(Dataset items)
★ ★ ★

(** what both filters match is what their meet matches *)
Lemma meet_match : forall auth sub ts, valid_levels auth -> valid_levels sub -> auth <> [] -> sub <> [] ->
  levels_match auth ts && levels_match sub ts = match meet auth sub with Some ls => levels_match ls ts | None => false end.
Proof.
  induction auth as [|a auth IH]; intros [|s sub] [|t ts] Ha Hs Hna Hns; try done.
  { destruct (meet (a :: auth) (s :: sub)) as [ls|] eqn:Hm; [|done]. apply meet_nonempty in Hm. by destruct ls. }
  pose proof (valid_hash_last _ _ Ha) as Hha. pose proof (valid_hash_last _ _ Hs) as Hhs. destruct Ha as [Ha Hva], Hs as [Hs Hvs].
  cbn [meet]. rewrite !levels_match_cons by done. destruct (decide (a = [hash])) as [->|Hah].
  { rewrite bool_decide_eq_true_2 by done. cbn [orb andb]. by rewrite levels_match_cons. }
  rewrite (bool_decide_eq_false_2 (a = [hash])) by done. cbn [orb]. destruct (decide (s = [hash])) as [->|Hsh].
  { rewrite (bool_decide_eq_true_2 ([hash] = [hash])) by done. cbn [orb]. rewrite andb_true_r, levels_match_cons by done.
    by rewrite (bool_decide_eq_false_2 (a = [hash])). }
  rewrite (bool_decide_eq_false_2 (s = [hash])) by done. cbn [orb].
  assert (Hhead : bool_decide (a = t \/ a = [plus]) && bool_decide (s = t \/ s = [plus]) =
    bool_decide (a = [plus] \/ s = [plus] \/ a = s) && bool_decide ((if decide (a = [plus]) then s else a) = t \/ (if decide (a = [plus]) then s else a) = [plus])).
  { apply eq_true_iff_eq. rewrite !andb_true_iff, !bool_decide_eq_true. destruct (decide (a = [plus])) as [->|Hp]; [tauto|].
    split; [intros [[->|?] [->|?]]; tauto | intros [[?|[->| ->]] [->|?]]; tauto]. }
  assert (Hswap : forall b1 b2 b3 b4 : bool, b1 && b2 && (b3 && b4) = b1 && b3 && (b2 && b4)) by (intros [] [] [] []; done).
  rewrite Hswap, Hhead. destruct (decide (a = [plus] \/ s = [plus] \/ a = s)) as [Hany|Hany];
    [rewrite (bool_decide_eq_true_2 _ Hany) | by rewrite (bool_decide_eq_false_2 _ Hany)].
  cbn [andb]. set (r := if decide (a = [plus]) then s else a).
  assert (Hr : r <> [hash]) by (unfold r; by case_decide).
  destruct sub as [|s' sub].
  - assert (Hnil : levels_match auth ts && levels_match [] ts = bool_decide (auth = []) && bool_decide (ts = [])) by
      (destruct auth as [|a' auth], ts as [|t' ts]; cbn [levels_match andb]; rewrite ?andb_false_r; repeat case_bool_decide; done).
    rewrite Hnil. destruct (decide (auth = [])) as [->|Hauth]; [| by rewrite (bool_decide_eq_false_2 (auth = [])), andb_false_r by done].
    rewrite levels_match_cons by done. rewrite (bool_decide_eq_false_2 (r = [hash])) by done.
    rewrite (bool_decide_eq_true_2 ([] = [])) by done. by destruct ts.
  - destruct auth as [|a' auth].
    + replace (levels_match [] ts && levels_match (s' :: sub) ts) with false by (by destruct ts). by rewrite andb_false_r.
    + rewrite (IH (s' :: sub) ts) by done. destruct (meet (a' :: auth) (s' :: sub)) as [ls|] eqn:Hm; cbn [fmap option_fmap option_map].
      * rewrite levels_match_cons by done. by rewrite (bool_decide_eq_false_2 (r = [hash])).
      * by rewrite andb_false_r.
Qed.

Lemma meet_valid : forall auth sub ls, valid_levels auth -> valid_levels sub -> meet auth sub = Some ls -> valid_levels ls.
Proof.
  induction auth as [|a auth IH]; intros [|s sub] ls Ha Hs; cbn [meet]; try done.
  case_decide; [by intros [= <-]|]. case_decide; [by intros [= <-]|]. case_decide; [|done].
  destruct Ha as [Ha Hva], Hs as [Hs Hvs].
  assert (Hr : forall (r : list byte) (ls : levels_list), r = a \/ r = s -> valid_levels ls -> valid_levels (r :: ls)).
  { intros r l' Hr Hl. split; [|done]. destruct Hr as [->| ->]; [destruct Ha as [?|[[? _]|?]] | destruct Hs as [?|[[? _]|?]]]; auto; done. }
  destruct sub as [|s' sub].
  - case_decide; [intros [= <-]; apply Hr; [case_decide; auto | done] | done].
  - destruct (meet auth (s' :: sub)) as [ls'|] eqn:Hm; [intros [= <-] | done]. apply Hr; [case_decide; auto|]. by eapply IH.
Qed.

Lemma meet_separators : forall auth sub ls,
  (forall l, l ∈ auth -> sep ∉ l) -> (forall l, l ∈ sub -> sep ∉ l) -> meet auth sub = Some ls -> forall l, l ∈ ls -> sep ∉ l.
Proof.
  induction auth as [|a auth IH]; intros [|s sub] ls Ha Hs; cbn [meet]; try done.
  destruct (decide (a = [hash])); [intros [= <-]; exact Hs|]. destruct (decide (s = [hash])); [intros [= <-]; exact Ha|].
  destruct (decide (a = [plus] \/ s = [plus] \/ a = s)); [|done].
  assert (Hr : sep ∉ (if decide (a = [plus]) then s else a)) by (destruct (decide (a = [plus])); [apply Hs; by left | apply Ha; by left]).
  destruct sub as [|s' sub].
  - destruct (decide (auth = [])); [intros [= <-] l ->%list_elem_of_singleton; done | done].
  - destruct (meet auth (s' :: sub)) as [ls'|] eqn:Hm; [|done]. intros [= <-] l [->|Hl]%elem_of_cons; [done|].
    apply (IH (s' :: sub) ls'); [intros; apply Ha; by right | intros; apply Hs; by right | done | done].
Qed.

Lemma levels_separators f l : l ∈ levels f -> sep ∉ l.
Proof.
  revert l. induction f as [t Ht | t f Ht IH] using string_ind; intros l.
  - rewrite levels_one by done. by intros ->%list_elem_of_singleton.
  - rewrite levels_app by done. intros [->|Hl]%elem_of_cons; [done | by apply IH].
Qed.

Lemma levels_join ls : ls <> [] -> (forall l, l ∈ ls -> sep ∉ l) -> levels (join ls) = ls.
Proof.
  induction ls as [|l ls IH]; intros Hne Hs; [done|]. destruct ls as [|l' ls].
  - apply levels_one, Hs. by left.
  - change (join (l :: l' :: ls)) with (l ++ sep :: join (l' :: ls)). rewrite levels_app by (apply Hs; by left).
    rewrite IH; [done | done|]. intros x Hx. apply Hs. by right.
Qed.
End allowed.

(** ** Filters that are covered *)
Section denied.
Abbreviation sep := topic_filter_separator.
Abbreviation levels_list := (list (list byte)).

(** the filter [ds] matches all that [ss] does, level by level *)
Fixpoint covers (ds ss : levels_list) : bool :=
  match ds, ss with
  | d :: ds, s :: ss =>
    if decide (d = s) then match ss with [] => bool_decide (ds = []) | _ => covers ds ss end
    else if decide (d = [hash]) then bool_decide (ds = [])
    else if decide (s = [hash]) then false
    else if decide (d = [plus]) then match ss with [] => bool_decide (ds = []) | _ => covers ds ss end
    else false
  | _, _ => false
  end.

Abbreviation deny_step := (fun (sub : list byte) '(filter, result) =>
    match filter with
    | [] => mret (([], false), false)
    | denied :: filter =>
      mret (if bool_decide (denied = sub) then ((filter, result), true)
            else if is_hash denied then ((filter, true), false)
            else if is_hash sub then ((filter, false), false)
            else if is_plus denied then ((filter, true), true)
            else ((filter, false), false))
    end).

Lemma denied_levels n : forall ss ds cnt,
  ss <> [] -> n = cnt - 1 + Z.of_nat (length ds) ->
  exists filter result cnt', each_level (S := unit) deny_step ss cnt (ds, true) tt = Return ((filter, result), cnt') tt /\
    result && (cnt' =? n) = covers ds ss.
Proof.
  induction ss as [|s ss IH]; intros ds cnt Hss Hn; [done|]. cbn [each_level]. unfold mbind, action_bind. destruct ds as [|d ds].
  { exists [], false, cnt. split; [by destruct ss | done]. }
  cbn [covers]. rewrite !is_hash_eq, is_plus_eq. unfold mret at 1, action_ret at 1.
  assert (Hlast : (cnt =? n) = bool_decide (ds = [])).
  { apply eq_true_iff_eq. rewrite Z.eqb_eq, bool_decide_eq_true. simpl in Hn. destruct ds; simpl in *; split; (lia || done). }
  assert (Hmore : exists filter result cnt', (match ss with [] => mret ((ds, true), cnt) | _ => each_level (S := unit) deny_step ss (cnt + 1) (ds, true) end) tt =
    Return ((filter, result), cnt') tt /\ result && (cnt' =? n) = match ss with [] => bool_decide (ds = []) | _ => covers ds ss end).
  { destruct ss as [|s' ss]; [by exists ds, true, cnt|]. apply IH; [done | simpl in *; lia]. }
  destruct (decide (d = s)) as [->|Hds]; [by rewrite bool_decide_eq_true_2|]. rewrite (bool_decide_eq_false_2 (d = s)) by done.
  destruct (decide (d = [hash])) as [->|Hdh].
  { rewrite bool_decide_eq_true_2 by done. exists ds, true, cnt. split; [by destruct ss | done]. }
  rewrite (bool_decide_eq_false_2 (d = [hash])) by done. destruct (decide (s = [hash])) as [->|Hsh].
  { rewrite bool_decide_eq_true_2 by done. exists ds, false, cnt. split; [by destruct ss | done]. }
  rewrite (bool_decide_eq_false_2 (s = [hash])) by done. destruct (decide (d = [plus])) as [->|Hdp]; [by rewrite bool_decide_eq_true_2|].
  rewrite (bool_decide_eq_false_2 (d = [plus])) by done. exists ds, false, cnt. split; [by destruct ss | done].
Qed.

Lemma is_subscribe_denied_covers ds f : is_subscribe_denied ds f = covers ds (levels f).
Proof.
  unfold is_subscribe_denied. rewrite topic_filter_tokenizer_levels.
  destruct (denied_levels (Z.of_nat (length ds)) (levels f) ds 1 (levels_nonempty f) ltac:(lia)) as (filter & result & cnt & Hrun & Hr).
  by rewrite Hrun.
Qed.

Lemma covers_match : forall ds ss ts, valid_levels ds -> valid_levels ss -> covers ds ss = true ->
  levels_match ss ts = true -> levels_match ds ts = true.
Proof.
  induction ds as [|d ds IH]; intros [|s ss] [|t ts] Hd Hs Hc Hm; try done.
  pose proof (valid_hash_last _ _ Hd) as Hhd. pose proof (valid_hash_last _ _ Hs) as Hhs. destruct Hd as [_ Hvd], Hs as [_ Hvs].
  rewrite levels_match_cons in Hm |- * by done. cbn [covers] in Hc.
  assert (Hrest : match ss with [] => bool_decide (ds = []) | _ => covers ds ss end = true -> levels_match ss ts = true -> levels_match ds ts = true).
  { destruct ss as [|s' ss]; [|by apply IH]. intros ->%bool_decide_eq_true. by destruct ts. }
  destruct (decide (d = s)) as [->|Hds].
  { destruct (decide (s = [hash])) as [->|Hsh]; [by rewrite bool_decide_eq_true_2|]. rewrite (bool_decide_eq_false_2 (s = [hash])) in * by done.
    cbn [orb] in *. apply andb_true_iff in Hm as [Ht Hm]. rewrite Ht. by apply Hrest. }
  destruct (decide (d = [hash])) as [->|Hdh]; [by rewrite bool_decide_eq_true_2|].
  destruct (decide (s = [hash])) as [->|Hsh]; [done|]. destruct (decide (d = [plus])) as [->|Hdp]; [|done].
  rewrite (bool_decide_eq_false_2 (s = [hash])) in Hm by done. apply andb_true_iff in Hm as [_ Hm].
  rewrite (bool_decide_eq_true_2 (_ \/ [plus] = [plus])) by auto. rewrite Hrest by done. by rewrite orb_true_r.
Qed.

(** a topic that a filter matches, as long as the filter, which begins with
    "$" only if the filter does *)
Definition instance_of (ss ts : levels_list) : Prop :=
  levels_match ss ts = true /\ length (join ts) = length (join ss) /\ (ts = [] <-> ss = []) /\ Forall (fun t => literal t /\ sep ∉ t) ts /\
  (forall t, head ts = Some t -> is_dollar t = true -> head ss = Some t).

Lemma instance_nil : instance_of [] [].
Proof. repeat split; (done || constructor). Qed.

★ ★ ★

I'd like the lines above from the one with "pose proof (valid_hash_last _ _ Ha)" up to and including the one with "split; [intros [[->|?]" copied exactly, with no other lines.

  pose proof (valid_hash_last _ _ Ha) as Hha. pose proof (valid_hash_last _ _ Hs) as Hhs. destruct Ha as [Ha Hva], Hs as [Hs Hvs].
  cbn [meet]. rewrite !levels_match_cons by done. destruct (decide (a = [hash])) as [->|Hah].
  { rewrite bool_decide_eq_true_2 by done. cbn [orb andb]. by rewrite levels_match_cons. }
  rewrite (bool_decide_eq_false_2 (a = [hash])) by done. cbn [orb]. destruct (decide (s = [hash])) as [->|Hsh].
  { rewrite (bool_decide_eq_true_2 ([hash] = [hash])) by done. cbn [orb]. rewrite andb_true_r, levels_match_cons by done.
    by rewrite (bool_decide_eq_false_2 (a = [hash])). }
  rewrite (bool_decide_eq_false_2 (s = [hash])) by done. cbn [orb].
  assert (Hhead : bool_decide (a = t \/ a = [plus]) && bool_decide (s = t \/ s = [plus]) =
    bool_decide (a = [plus] \/ s = [plus] \/ a = s) && bool_decide ((if decide (a = [plus]) then s else a) = t \/ (if decide (a = [plus]) then s else a) = [plus])).
  { apply eq_true_iff_eq. rewrite !andb_true_iff, !bool_decide_eq_true. destruct (decide (a = [plus])) as [->|Hp]; [tauto|].
    split; [intros [[->|?] [->|?]]; tauto | intros [[?|[->| ->]] [->|?]]; tauto]. }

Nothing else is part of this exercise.